Candlesticks Pattern Matching

Here we make considerations about candlesticks pattern matching in Trading Conceiver; the intricacies of pattern matching and our approach to accomplish it.

Intricacies include:

Patterns are not mathematical formulae
Different descriptions
Arbitrary values
Mismatch between description and examples
Canonical figures
Bullish / bearish versions can differ
Sight and perception can be deceptive

Our Approach includes:

Minimum requirements
Psychology
Number of occurrences
Number of input parameters
Not very specific candles
Not mutually exclusive
Prior trend

Intricacies in Pattern Matching

When coding software routines to implement patterns, many difficulties pop up. Here we report a list of them. The purpose is not to involve the user in the complexity of such a task, but to let him better understand the results he might get from our tool.

Patterns Are not Mathematical Formulae

Patterns in general, and candlestick ones don't make an exception, are not defined through mathematical formulae. Basically all authors describe them in words, not showing formulae, so they are not rigorously well defined. When a software engineer needs to implement them, he needs to translate the words into algorithms, mathematically defined directives. No matter how detailed a description is. It is not a mathematical formula. It is not like the definition of an indicator, like the Simple Moving Average (SMA), where a formula exists. Whoever is calculating the SMA, the result will always be the same. This is not the case for patterns. The pattern recognition will be dependent on the 'translation' from words to algorithm. Hence different pattern recognition software will output different results, i.e. there will not be a one-to-one correspondence of patterns found between different software scanners. There is not a right and a wrong recognition software. They are just different, differently interpreting the pattern, differently implemented, subject to the individual sensibility and personal knowledge. Even when the description might look very detailed and precise, when looking at the results when implemented, it usually appears clearly right away that it is faulty, maybe because it recognizes configurations not very similar to the 'canonical' pictures. In Trading Conceiver, we implemented our version of software. Because of the above-mentioned problem, we explicitly state all and only the conditions we check to match a pattern, i.e. the conditions necessary and sufficient, meaning all of them must be true, and there are no other checks performed. You can find this information in the Formulae section of the description of the candle pattern.

Pattern in Formulae

To be more explicit, formulae of patterns can definitely be found, but they are very different from each other, because they have been obtained as just described, by translating words into formulae.

Different Descriptions

To exacerbate the problem is that different authors give slightly different descriptions of the same pattern. We report an example about the Three Stars in the South further below.
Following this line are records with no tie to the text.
(* ===== verification/CStringFacts.v ===== *)
(** * What the functions of lib/string.c compute

    Each function against a definition on lists of bytes. *)
From S2P Require Import Prelude Mem CString.
Local Open Scope Z_scope.

(** ** Reference definitions *)

(** Lexicographic comparison, a proper prefix being less. *)
Fixpoint str_cmp (s t : list Z) : Z :=
  match s, t with
  | [], [] => 0
  | [], _ => -1
  | _, [] => 1
  | x :: s', y :: t' => if x =? y then str_cmp s' t' else if x <? y then -1 else 1
  end.

(** The position of the first character that satisfies [P]. *)
Fixpoint find_from (P : Z → bool) (a : Z) (s : list Z) : option Z :=
  match s with
  | [] => None
  | x :: s' => if P x then Some a else find_from P (a + 1) s'
  end.
Definition pointer (o : option Z) : Z := default 0 o.

(** The last one. *)
Fixpoint find_last (P : Z → bool) (a p : Z) (s : list Z) : Z :=
  match s with
  | [] => p
  | x :: s' => find_last P (a + 1) (if P x then a else p) s'
  end.

(** The longest prefix whose characters satisfy [P], and the rest. *)
Fixpoint span (P : Z → bool) (s : list Z) : list Z * list Z :=
  match s with
  | [] => ([], [])
  | x :: s' => if P x then let '(u, v) := span P s' in (x :: u, v) else ([], s)
  end.

(** The tokens of a string: the maximal nonempty runs of characters that are
    not delimiters. *)
Definition is_delim (d : list Z) (x : Z) : bool := bool_decide (x ∈ d).
Fixpoint tokens_from (d : list Z) (cur : list Z) (s : list Z) : list (list Z) :=
  match s with
  | [] => if decide (cur = []) then [] else [cur]
  | x :: s' =>
      if is_delim d x
      then if decide (cur = []) then tokens_from d [] s' else cur :: tokens_from d [] s'
      else tokens_from d (cur ++ [x]) s'
  end.
Definition tokens (d s : list Z) : list (list Z) := tokens_from d [] s.

(** ** Blocks of memory *)
Section blocks.
Implicit Types (m : mem) (a dst src : Z) (bs : list Z).

Lemma u8_small x : 0 ≤ x < 256 → u8 x = x.
Proof. intros. by apply Z.mod_small. Qed.

Lemma take_S_snoc {A} (xs : list A) i x : xs !! i = Some x → take (S i) xs = take i xs ++ [x].
Proof. apply take_S_r. Qed.

Lemma wp_copy_up m dst src bs n (Q : Z → mem → Prop) :
  n = Z.of_nat (length bs) → bytes_at m src bs → mapped m dst n →
  dst ≤ src ∨ src + n ≤ dst →
  Q (dst + n) (write m dst bs) → wp (copy_up dst src n) m Q.
Proof.
  intros -> Hb Hm Hd HQ. unfold copy_up.
  apply (wp_loop (λ (i : nat) '(d, s, k) m', (i ≤ length bs)%nat ∧ d = dst + Z.of_nat i ∧
    s = src + Z.of_nat i ∧ k = Z.of_nat (length bs) - Z.of_nat i ∧ m' = write m dst (take i bs))
    (λ i, length bs - i)%nat) with (g := O);
    [|split_and!; simpl; lia || done|lia].
  intros i [[d s] k] m' (Hi & -> & -> & -> & ->). destruct (Z.ltb_spec 0 (Z.of_nat (length bs) - Z.of_nat i)).
  - destruct (lookup_lt_is_Some_2 bs i) as [b Hib]; [lia|].
    assert (length (take i bs) = i) as Hl by (rewrite length_take; lia).
    wp_step. eapply wp_load; [rewrite lookup_write_out by (rewrite Hl; lia); by apply Hb|].
    wp_step. apply wp_store; [rewrite lookup_write_out by (rewrite Hl; lia); apply Hm; lia|]. wp_steps.
    exists (S i). split_and!; try lia. by rewrite (take_S_snoc bs i b Hib), write_snoc, Hl.
  - wp_steps. replace i with (length bs) in * by lia. by rewrite take_ge by lia.
Qed.

Lemma wp_copy_down m dst src bs n (Q : Z → mem → Prop) :
  n = Z.of_nat (length bs) → bytes_at m src bs → mapped m dst n → src ≤ dst →
  Q dst (write m dst bs) → wp (copy_down (dst + n) (src + n) n) m Q.
Proof.
  intros -> Hb Hm Hd HQ. unfold copy_down.
  apply (wp_loop (λ (i : nat) '(d, s, k) m', (i ≤ length bs)%nat ∧ d = dst + Z.of_nat i ∧
    s = src + Z.of_nat i ∧ k = Z.of_nat i ∧ m' = write m (dst + Z.of_nat i) (drop i bs))
    id) with (g := length bs);
    [|split_and!; try (lia || done); by rewrite drop_ge by lia|unfold id; lia].
  intros i [[d s] k] m' (Hi & -> & -> & -> & ->). destruct (Z.ltb_spec 0 (Z.of_nat i)).
  - destruct i as [|j]; [lia|]. destruct (lookup_lt_is_Some_2 bs j) as [b Hjb]; [lia|].
    wp_step. eapply wp_load.
    { rewrite lookup_write_out by lia. replace (src + Z.of_nat (S j) - 1) with (src + Z.of_nat j) by lia.
      by apply Hb. }
    wp_step. apply wp_store; [rewrite lookup_write_out by lia; apply Hm; lia|]. wp_steps.
    exists j. unfold id. split_and!; try lia. rewrite (drop_S bs b j) by exact Hjb. simpl.
    replace (dst + Z.of_nat (S j) - 1) with (dst + Z.of_nat j) by lia.
    by replace (dst + Z.of_nat j + 1) with (dst + Z.of_nat (S j)) by lia.
  - wp_steps. replace i with O in * by lia. simpl. by rewrite Z.add_0_r, drop_0.
Qed.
Again, this holds even when examining formulae versions of the pattern. The same author might even accept different variations of the pattern. Furthermore, some rules might be considered as mandatory by some but as signal enhancements by others. The latter means that a certain condition is not required, but, if present, makes the signal stronger. Typical examples are:

The longer the first candle, the more forceful the reversal signal.
A gap between the first two candles adds to the probability of the reversal.
The longer the upper shadow, the higher the potential of a reversal.

The pattern has the same name, but it is not uniquely defined. This poses further difficulties in writing the logical function implementing the pattern. What rules should be required exactly?

Arbitrary Values

Sometimes, in the description or formula of a pattern, some arbitrary values can be found. Typical examples could be:

The lower shadow length must be at least two times that of the body.
The body must span at least 75% of the whole high-low range.
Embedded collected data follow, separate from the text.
Lemma wp_binary_search m es key cnt (Q : Z → mem → Prop) :
  array_at arr size m es → cnt = cnt_of es → ordered_for key es →
  (∀ k x, es !! k = Some x → compare key x = 0 → Q (arr + Z.of_nat k * size) m) →
  ((∀ k x, es !! k = Some x → compare key x ≠ 0) → Q 0 m) →
  wp (binary_search key arr cnt size compare) m Q.
Proof.
  intros Ha -> Hord HQ1 HQ0. unfold binary_search, cnt_of. set (n := length es).
  apply (wp_loop (λ '(lo, hi) '(first, last) m', m' = m ∧ (lo ≤ hi ≤ n)%nat ∧
    first = arr + Z.of_nat lo * size ∧ last = arr + Z.of_nat hi * size ∧
    (∀ k x, (k < lo)%nat → es !! k = Some x → 0 < compare key x) ∧
    (∀ k x, (hi ≤ k)%nat → es !! k = Some x → compare key x < 0)) (λ '(lo, hi), hi - lo)%nat)
    with (g := (O, n)).
  2: { split_and!; try done; try lia. intros k x Hk Hx. apply lookup_lt_Some in Hx. lia. }
  2: { lia. }
  intros [lo hi] [first last] m' (-> & Hle & -> & -> & Hlo & Hhi).
  destruct (Z.ltb_spec (arr + Z.of_nat lo * size) (arr + Z.of_nat hi * size)) as [Hlt|Hge].
  2: { wp_steps. apply HQ0. intros k x Hx. assert (lo = hi) as -> by nia.
       destruct (decide (k < hi)%nat); [specialize (Hlo k x ltac:(lia) Hx)|specialize (Hhi k x ltac:(lia) Hx)]; lia. }
  assert (lo < hi)%nat as Hlh by nia.
  assert ((arr + Z.of_nat hi * size - (arr + Z.of_nat lo * size)) `div` size = Z.of_nat (hi - lo)) as ->.
  { replace (arr + Z.of_nat hi * size - (arr + Z.of_nat lo * size)) with (Z.of_nat (hi - lo) * size) by nia.
    apply Z.div_mul. lia. }
  set (mid := (lo + (hi - lo) / 2)%nat).
  assert (Z.of_nat (hi - lo) `div` 2 = Z.of_nat ((hi - lo) / 2)) as ->.
  { by rewrite Nat2Z.inj_div. }
  pose proof (Nat.div_lt (hi - lo) 2 ltac:(lia) ltac:(lia)).
  replace (arr + Z.of_nat lo * size + Z.of_nat ((hi - lo) / 2) * size) with (arr + Z.of_nat mid * size)
    by (subst mid; nia).
  destruct (lookup_lt_is_Some_2 es mid) as [v Hv]; [subst mid; lia|].
  destruct (array_elem arr size m es mid v Ha Hv) as [Hb Hlv].
  wp_step. eapply wp_load_bytes; [done|lia|].
  destruct (Z.ltb_spec (compare key v) 0); [|destruct (Z.ltb_spec 0 (compare key v))]; wp_steps.
  - exists (lo, mid). split_and!; try done; try (subst mid; lia).
    intros k x Hk Hx. by eapply (Hord mid k).
  - exists (S mid, hi). split_and!; try done; try (subst mid; lia).
    intros k x Hk Hx. eapply (Hord k mid x v); [lia|done|done|done].
  - apply (HQ1 mid v); [done|lia].
Qed.
End searching.

(** ** [atoi] *)
Lemma s32_cong x y : (x - y) `mod` 2 ^ 32 = 0 → s32 x = s32 y.
Proof.
  intros H. unfold s32, sext. f_equal.
  apply Z.mod_divide in H as [k Hk]; [|lia]. replace (x + 2 ^ (32 - 1)) with (y + 2 ^ (32 - 1) + k * 2 ^ 32) by lia.
  by rewrite Z.mod_add.
Qed.
Lemma s32_equiv x : ∃ k, s32 x = x + k * 2 ^ 32.
Proof.
  unfold s32, sext. exists (- ((x + 2 ^ (32 - 1)) `div` 2 ^ 32)).
  pose proof (Z.div_mod (x + 2 ^ (32 - 1)) (2 ^ 32) ltac:(done)). lia.
Qed.

Definition digits_value (ds : list Z) : Z := fold_left (λ v d, 10 * v + (d - 48)) ds 0.

Lemma digits_value_snoc ds d : digits_value (ds ++ [d]) = 10 * digits_value ds + (d - 48).
Proof. unfold digits_value. by rewrite fold_left_app. Qed.

Lemma s32_digit v c : s32 (s32 (s32 (- v) * 10) - (c - 48)) = s32 (- (10 * v + (c - 48))).
Proof.
  destruct (s32_equiv (- v)) as [k1 ->]. destruct (s32_equiv ((- v + k1 * 2 ^ 32) * 10)) as [k2 ->].
  apply s32_cong.
  replace ((- v + k1 * 2 ^ 32) * 10 + k2 * 2 ^ 32 - (c - 48) - - (10 * v + (c - 48)))
    with ((k1 * 10 + k2) * 2 ^ 32) by lia.
  apply Z_mod_mult.
Qed.
Lemma s32_neg v : s32 (- s32 (- v)) = s32 v.
Proof.
  destruct (s32_equiv (- v)) as [k ->]. apply s32_cong.
  replace (- (- v + k * 2 ^ 32) - v) with ((- k) * 2 ^ 32) by lia. apply Z_mod_mult.
Qed.

(** What ends a number: the end of the string or a character that is no digit. *)
Definition ends_with (P : Z → bool) (rest : list Z) : Prop := ∀ c, head rest = Some c → P c = false.

Lemma wp_atoi_spaces m a sp rest (Q : Z → mem → Prop) :
  cstr m a (sp ++ rest) → Forall (λ c, isspace c = true) sp → ends_with isspace rest →
  Q (a + Z.of_nat (length sp)) m →
  wp (scan (λ s, c ← load s; if isspace c then mret (inl (s + 1)) else mret (inr s)) a) m Q.
Proof.
  intros Hs Hsp Hend HQ.
  apply (wp_scan (λ sp' p m', m' = m ∧ cstr m p (sp' ++ rest) ∧ Forall (λ c, isspace c = true) sp' ∧
    p + Z.of_nat (length sp') = a + Z.of_nat (length sp)) length) with (g := sp);
    [|done|apply cstr_size in Hs; rewrite length_app in Hs; lia].
  intros sp' p m' (-> & Hs' & Hsp' & Hl). destruct sp' as [|c sp']; simpl in *.
  - rewrite Z.add_0_r in Hl. subst p. destruct rest as [|c rest].
    + apply cstr_nil in Hs'. wp_step. eapply wp_load; [done|]. by wp_steps.
    + apply cstr_cons in Hs' as (Hc & _ & _). wp_step. eapply wp_load; [done|]. rewrite (Hend c) by done. by wp_steps.
  - apply cstr_cons in Hs' as (Hc & _ & Hs'). apply Forall_cons in Hsp' as [Hc' Hsp'].
    wp_step. eapply wp_load; [done|]. rewrite Hc'. wp_steps. exists sp'. split_and!; done || lia.
Qed.

Lemma wp_atoi_digits m a ds rest (Q : Z → mem → Prop) :
  cstr m a (ds ++ rest) → Forall (λ c, isdigit c = true) ds → ends_with isdigit rest →
  Q (s32 (- digits_value ds)) m →
  wp (scan (λ '(s, value), c ← load s;
    if isdigit c then mret (inl (s + 1, s32 (s32 (value * 10) - (c - 48)))) else mret (inr value)) (a, 0)) m Q.
Proof.
  intros Hs Hds Hend HQ.
  apply (wp_scan (λ '(d1, d2) '(p, v) m', m' = m ∧ cstr m p (d2 ++ rest) ∧ ds = d1 ++ d2 ∧
    v = s32 (- digits_value d1)) (λ '(_, d2), length d2)) with (g := ([], ds));
    [|done|apply cstr_size in Hs; rewrite length_app in Hs; lia].
  intros [d1 d2] [p v] m' (-> & Hs' & -> & ->). destruct d2 as [|c d2]; simpl in *.
  - rewrite app_nil_r in HQ. destruct rest as [|c rest].
    + apply cstr_nil in Hs'. wp_step. eapply wp_load; [done|]. by wp_steps.
    + apply cstr_cons in Hs' as (Hc & _ & _). wp_step. eapply wp_load; [done|]. rewrite (Hend c) by done. by wp_steps.
  - apply cstr_cons in Hs' as (Hc & _ & Hs'). apply Forall_app in Hds as [_ Hds].
    apply Forall_cons in Hds as [Hc' _]. wp_step. eapply wp_load; [done|]. rewrite Hc'. wp_steps.
    exists (d1 ++ [c], d2). rewrite <-app_assoc, digits_value_snoc, s32_digit. split_and!; done || lia.
Qed.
These values are of course arbitrary. In order to make them more useful, an input parameter should be introduced for each of them. This brings to the problem of the number of input parameters, as explained further below.

Mismatch Between Description and Examples

This might look surprising, but it is not rare to find, in the same source, a certain description of the pattern and then charts examples not matching the description. When this happens, usually the examples require less strict rules. So should the software adhere to the stricter description or the looser examples? We suggest that the user looks thoroughly at the examples the author offers when studying candlesticks patterns. Indeed such examples should come from the real world, not drawn purposely by hand. This way things will be clearer.

Canonical Figures

As a corollary of the previous point, the canonical figure representing the pattern, the one appearing in every source, resulting from a drawing and not taken from a real stock chart, is only partially explicative. Sometimes that drawing represents just an example, maybe the most meaningful, an ideal case, the epitome of the pattern. How much a real configuration can diverge from that picture? How much longer can a candle be? How much lower its position with respect to the others?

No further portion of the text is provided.